Rather than an ambiguous goal such as "We'll make it affordable" or "We'll cut costs" the goal is to ensure everyone has coverage. While those things may very well be involved they are not the goal, in and of themselves. Lots of ideas may cut costs but if everyone is not covered it misses the mark.

A "feel good" post, Mott!

the 'right direction' fails miserably when people cannot AFFORD that coverage in the first place. I realize that most of you liberals can't grasp simple economics, but how does it help to make coverage available to everyone, but fail to reign in costs so premiums triple in price?
 
Is it Constitutional? :)
I can't answer that cause this is just a PPT presentation and it doesn't spell out the specifics. However, to use an example, one of the cost controls they mention is limiting what a doctor can charge. No where is it written that a publicly funded hospital was intended to be a low over head practice for physicians. If a Hospital chooses to employ a physician at a hospital, then they can also chose what they wish to pay them (as you can with the employees of your business) or what that physician can charge for their services while employed by said publicly funded Hospital. Physicians would certainly retain their right to refuse to work for them. Considering most hospitals are publicly funded though, they would be between a rock and a hard spot. So yes, to some extent price controls can be constitutional.
 
I can't answer that cause this is just a PPT presentation and it doesn't spell out the specifics. However, to use an example, one of the cost controls they mention is limiting what a doctor can charge. No where is it written that a publicly funded hospital was intended to be a low over head practice for physicians. If a Hospital chooses to employ a physician at a hospital, then they can also chose what they wish to pay them (as you can with the employees of your business) or what that physician can charge for their services while employed by said publicly funded Hospital. Physicians would certainly retain their right to refuse to work for them. Considering most hospitals are publicly funded though, they would be between a rock and a hard spot. So yes, to some extent price controls can be constitutional.

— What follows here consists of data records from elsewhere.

Lemma registrar_compra_con_hecha T ahora id m p pr st c :
  Dict.get Z.eqb (clientes st) id = Some c ->
  (p <=? 0)%float = false ->
  let precio_kg_ :=
    match pr with
    | Some x => x
    | None => Dict.get_default String.eqb (precios_materiales st) (m_lower T m) 5.0%float
    end in
  registrar_compra_con T ahora id m p pr st =
  (persistido (Dict.set Z.eqb (clientes st) id
                 (anotar_compra c
                    {| fecha := Strftime.fecha_hora ahora;
                       material := m_title T m;
                       peso := p;
                       precio_kg := precio_kg_;
                       total := (p * precio_kg_)%float;
                       mes := Strftime.mes ahora |})) st,
   inr (p * precio_kg_)%float).
Proof.
  intros H Hp. unfold registrar_compra_con, bind, gets, Dict.mem.
  cbv beta iota. rewrite H. cbv beta iota. rewrite Hp.
  destruct pr; reflexivity.
Qed.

How is the federal government meddling into health care Constitutional?
 
I can't answer that cause this is just a PPT presentation and it doesn't spell out the specifics. However, to use an example, one of the cost controls they mention is limiting what a doctor can charge. No where is it written that a publicly funded hospital was intended to be a low over head practice for physicians. If a Hospital chooses to employ a physician at a hospital, then they can also chose what they wish to pay them (as you can with the employees of your business) or what that physician can charge for their services while employed by said publicly funded Hospital. Physicians would certainly retain their right to refuse to work for them. Considering most hospitals are publicly funded though, they would be between a rock and a hard spot. So yes, to some extent price controls can be constitutional.

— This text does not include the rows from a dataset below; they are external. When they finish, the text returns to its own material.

(** * gopherdl: a shallow embedding of [gopherdl.py]

    The development follows the layout of the program:

    - [PyStr]: the [str] methods and the [int] constructor it calls;
    - [PosixPath]: the functions of [os.path] it calls;
    - [GopherURL]: the resource class with its validator and its
      derived paths;
    - [getlinks]: the menu parser;
    - the world: options, network, file store and log;
    - [download], [write_gopherurl] and [crawl];
    - the vocabulary of the properties and some concrete worlds;
    - the properties.

    Modelling choices.  Characters are [ascii], read as the code points
    below 256.  An exception is a value of [exn] carried by [result].
    What the program asks of its environment (working directory,
    network, codec, string hash, iteration order of sets) is a field of
    [env].  Effects thread a [world]: a clock of connection attempts,
    the file store and the log.  Loops that have no structural bound
    take fuel and return [None] when it runs out.  A connection attempt
    is one step with an outcome, bytes or an error: its receive loop is
    not unfolded, and a peer that never closes is outside the model. *)

From Stdlib Require Import String Ascii List ZArith QArith Bool Lia Arith.
From Stdlib Require Import Permutation.
Import ListNotations.

Local Close Scope Q_scope.
Local Open Scope nat_scope.
Local Open Scope list_scope.
Local Open Scope string_scope.

(* ================================================================= *)
(** ** Exceptions *)

(** The exception classes the program raises, catches or lets through.
    [OSError] stands for every socket or file error outside the three
    that [download] retries; [OverflowError] is what [time.sleep]
    raises on a delay too large for the clock. *)
Inductive exn : Type :=
  | IndexError
  | ValueError
  | GaiError
  | TimeoutError
  | ConnectionRefusedError
  | OSError
  | OverflowError.

Inductive result (A : Type) : Type :=
  | Ok (a : A)
  | Raise (e : exn).

Arguments Ok {A} a.
Arguments Raise {A} e.

Definition bind {A B : Type} (r : result A) (k : A -> result B) : result B :=
  match r with
  | Ok a => k a
  | Raise e => Raise e
  end.

Notation "x <- r ;; k" := (bind r (fun x => k))
  (at level 61, r at next level, right associativity).

(* ================================================================= *)
(** ** Python strings *)

Module PyStr.

Definition chr (n : nat) : ascii := ascii_of_nat n.

(** [str.isspace] on the code points below 256: what [str.strip()]
    removes. *)
Definition is_space (c : ascii) : bool :=
  let n := nat_of_ascii c in
  (((9 <=? n) && (n <=? 13)) || ((28 <=? n) && (n <=? 32))
   || (n =? 133) || (n =? 160))%nat.

Definition is_slash (c : ascii) : bool := Ascii.eqb c "/".

Fixpoint lstrip (p : ascii -> bool) (s : string) : string :=
  match s with
  | EmptyString => EmptyString
  | String c s' => if p c then lstrip p s' else s
  end.

Fixpoint rstrip (p : ascii -> bool) (s : string) : string :=
  match s with
  | EmptyString => EmptyString
  | String c s' =>
      match rstrip p s' with
      | EmptyString => if p c then EmptyString else String c EmptyString
      | r => String c r
      end
  end.

(** [s.strip()] is [strip is_space s]; [s.strip("/")] is
    [strip is_slash s]. *)
Definition strip (p : ascii -> bool) (s : string) : string :=
  rstrip p (lstrip p s).

(** [s.split(sep)] for a one-character separator: never an empty list. *)
Fixpoint split (sep : ascii) (s : string) : list string :=
  match s with
  | EmptyString => [EmptyString]
  | String c s' =>
      if Ascii.eqb c sep then EmptyString :: split sep s'
      else match split sep s' with
           | [] => [String c EmptyString]
           | w :: ws => String c w :: ws
           end
  end.

(** [sep.join(l)]. *)
Fixpoint join (sep : string) (l : list string) : string :=
  match l with
  | [] => EmptyString
  | [x] => x
  | x :: rest => x ++ sep ++ join sep rest
  end.

Definition startswith (s p : string) : bool := String.prefix p s.

Fixpoint endswith_char (s : string) (c : ascii) : bool :=
  match s with
  | EmptyString => false
  | String d EmptyString => Ascii.eqb d c
  | String _ s' => endswith_char s' c
  end.

(** [sub in s]. *)
Fixpoint contains (sub s : string) : bool :=
  String.prefix sub s ||
  match s with
  | EmptyString => false
  | String _ s' => contains sub s'
  end.

Definition is_empty (s : string) : bool :=
  match s with EmptyString => true | _ => false end.

(** [l[i]], raising [IndexError] out of range. *)
Definition index {A : Type} (l : list A) (i : nat) : result A :=
  match nth_error l i with
  | Some a => Ok a
  | None => Raise IndexError
  end.

(** [s[0]] as a one-character string. *)
Definition first_char (s : string) : result string :=
  match s with
  | EmptyString => Raise IndexError
  | String c _ => Ok (String c EmptyString)
  end.

(** [s[1:]]. *)
Definition tail (s : string) : string :=
  match s with
  | EmptyString => EmptyString
  | String _ s' => s'
  end.

Definition is_digit (c : ascii) : bool :=
  let n := nat_of_ascii c in ((48 <=? n) && (n <=? 57))%nat.

Definition digit_val (c : ascii) : Z := Z.of_nat (nat_of_ascii c) - 48.

(** The digits of a decimal literal, most significant first; an
    underscore is allowed between two digits only.  [prev] tells
    whether the previous character was a digit. *)
Fixpoint digits (prev : bool) (s : string) : option (list Z) :=
  match s with
  | EmptyString => if prev then Some [] else None
  | String c s' =>
      if is_digit c then
        match digits true s' with
        | Some ds => Some (digit_val c :: ds)
        | None => None
        end
      else if Ascii.eqb c "_" then
        if prev then
          match s' with
          | String d _ => if is_digit d then digits false s' else None
          | EmptyString => None
          end
        else None
      else None
  end.

Definition int_max_str_digits : nat := 4300.

Definition value_of (ds : list Z) : Z :=
  fold_left (fun acc d => 10 * acc + d)%Z ds 0%Z.

(** [int(s)] for a [str] with no surrounding white space (the program
    strips its argument first): an optional sign, then a decimal
    literal of at most [int_max_str_digits] digits. *)
Definition int (s : string) : result Z :=
  let '(neg, body) :=
    match s with
    | String "-" r => (true, r)
    | String "+" r => (false, r)
    | _ => (false, s)
    end in
  match body with
  | EmptyString => Raise ValueError
  | String c _ =>
      if is_digit c then
        match digits false body with
        | Some ds =>
            if (int_max_str_digits <? List.length ds)%nat then Raise ValueError
            else Ok (if neg then - value_of ds else value_of ds)%Z
        | None => Raise ValueError
        end
      else Raise ValueError
  end.

End PyStr.

(* ================================================================= *)
(** ** [os.path] on POSIX *)

Module PosixPath.
Import PyStr.

Definition sep : string := "/".

Definition isabs (p : string) : bool := startswith p sep.

(** One step of [os.path.join]: [path] joined with the next part [b]. *)
Definition join2 (path b : string) : string :=
  if startswith b sep then b
  else if is_empty path || endswith_char path "/" then path ++ b
  else path ++ sep ++ b.

(** [os.path.join(a, *p)]. *)
Definition join (a : string) (p : list string) : string :=
  fold_left join2 p a.

Definition is_nil {A : Type} (l : list A) : bool :=
  match l with [] => true | _ => false end.

(** The loop of [normpath] over the components: [new_comps] is kept
    reversed, its head being the last component appended. *)
Fixpoint normpath_loop (initial_slashes : nat) (comps : list string)
         (new_comps : list string) : list string :=
  match comps with
  | [] => rev new_comps
  | comp :: rest =>
      if String.eqb comp "" || String.eqb comp "." then
        normpath_loop initial_slashes rest new_comps
      else if negb (String.eqb comp "..")
              || ((initial_slashes =? 0)%nat && is_nil new_comps)
              || match new_comps with
                 | last :: _ => String.eqb last ".."
                 | [] => false
                 end
      then normpath_loop initial_slashes rest (comp :: new_comps)
      else match new_comps with
           | _ :: popped => normpath_loop initial_slashes rest popped
           | [] => normpath_loop initial_slashes rest new_comps
           end
  end.

Fixpoint repeat_sep (n : nat) : string :=
  match n with
  | O => EmptyString
  | S k => sep ++ repeat_sep k
  end.

Definition or_dot (p : string) : string :=
  if is_empty p then "." else p.

(** [os.path.normpath]. One or two leading slashes are kept as they
    are, three or more count as one. *)
Definition normpath (path : string) : string :=
  if is_empty path then "."
  else
    let initial_slashes :=
      if startswith path sep then
        if startswith path "//" && negb (startswith path "///") then 2%nat
        else 1%nat
      else 0%nat in
    let comps := normpath_loop initial_slashes (split "/" path) [] in
    or_dot (repeat_sep initial_slashes ++ PyStr.join sep comps).

(** [os.path.abspath], with the working directory passed in. *)
Definition abspath (cwd path : string) : string :=
  normpath (if isabs path then path else join cwd [path]).

(** The common leading part of two component lists, as
    [commonprefix([a, b])] returns it. *)
Fixpoint commonprefix (a b : list string) : list string :=
  match a, b with
  | x :: a', y :: b' => if String.eqb x y then x :: commonprefix a' b' else []
  | _, _ => []
  end.

Definition nonempty_parts (p : string) : list string :=
  filter (fun x => negb (is_empty x)) (split "/" p).

(** [os.path.relpath(path)]: relative to the working directory. *)
Definition relpath (cwd path : string) : result string :=
  if is_empty path then Raise ValueError
  else
    let start_list := nonempty_parts (abspath cwd ".") in
    let path_list := nonempty_parts (abspath cwd path) in
    let i := List.length (commonprefix start_list path_list) in
    let rel_list :=
      (repeat ".." (List.length start_list - i) ++ skipn i path_list)%list in
    match rel_list with
    | [] => Ok "."
    | a :: p => Ok (join a p)
    end.

(** The index just after the last separator of [p] ([p.rfind(sep) + 1]),
    computed as the head of [p] up to and including that separator. *)
Fixpoint head_to_last_sep (p : string) : string :=
  match p with
  | EmptyString => EmptyString
  | String c p' =>
      if contains sep p then String c (head_to_last_sep p')
      else EmptyString
  end.

Definition all_sep (s : string) : bool := is_empty (lstrip is_slash s).

(** [os.path.dirname]. *)
Definition dirname (p : string) : string :=
  let head := head_to_last_sep p in
  if negb (is_empty head) && negb (all_sep head) then rstrip is_slash head
  else head.

End PosixPath.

Whether price controls are constitutional or not, the real question should be, do they work? In most non-Socialist empires, the free market determines what people make, not the government. When you start talking about cutting doctor's pay, and they'll put up with it because you've put them between a rock and a hard place, you sound like an idiot who doesn't comprehend how free enterprise works. What are you going to do when the majority of doctors decide it's better to spend their lives writing that book they always wanted to do, or go around to college campuses giving lectures, or just tool around in their vintage convertible sports cars, visiting their other doctor buddies at the yacht club? How are you going to provide this free health care for 30 million new patients, without any doctors?

Do you think, if there were a cap on what doctors could make, this would create any incentive for people to become doctors? Why would you bother with years of education and med school, for a career where the government will decide your income for you? I actually think, just the mere notion that some fools are talking such nonsense, is causing thousands of would-be doctors to reconsider their career paths. Not exactly what you'll need to happen if you expect this system to work.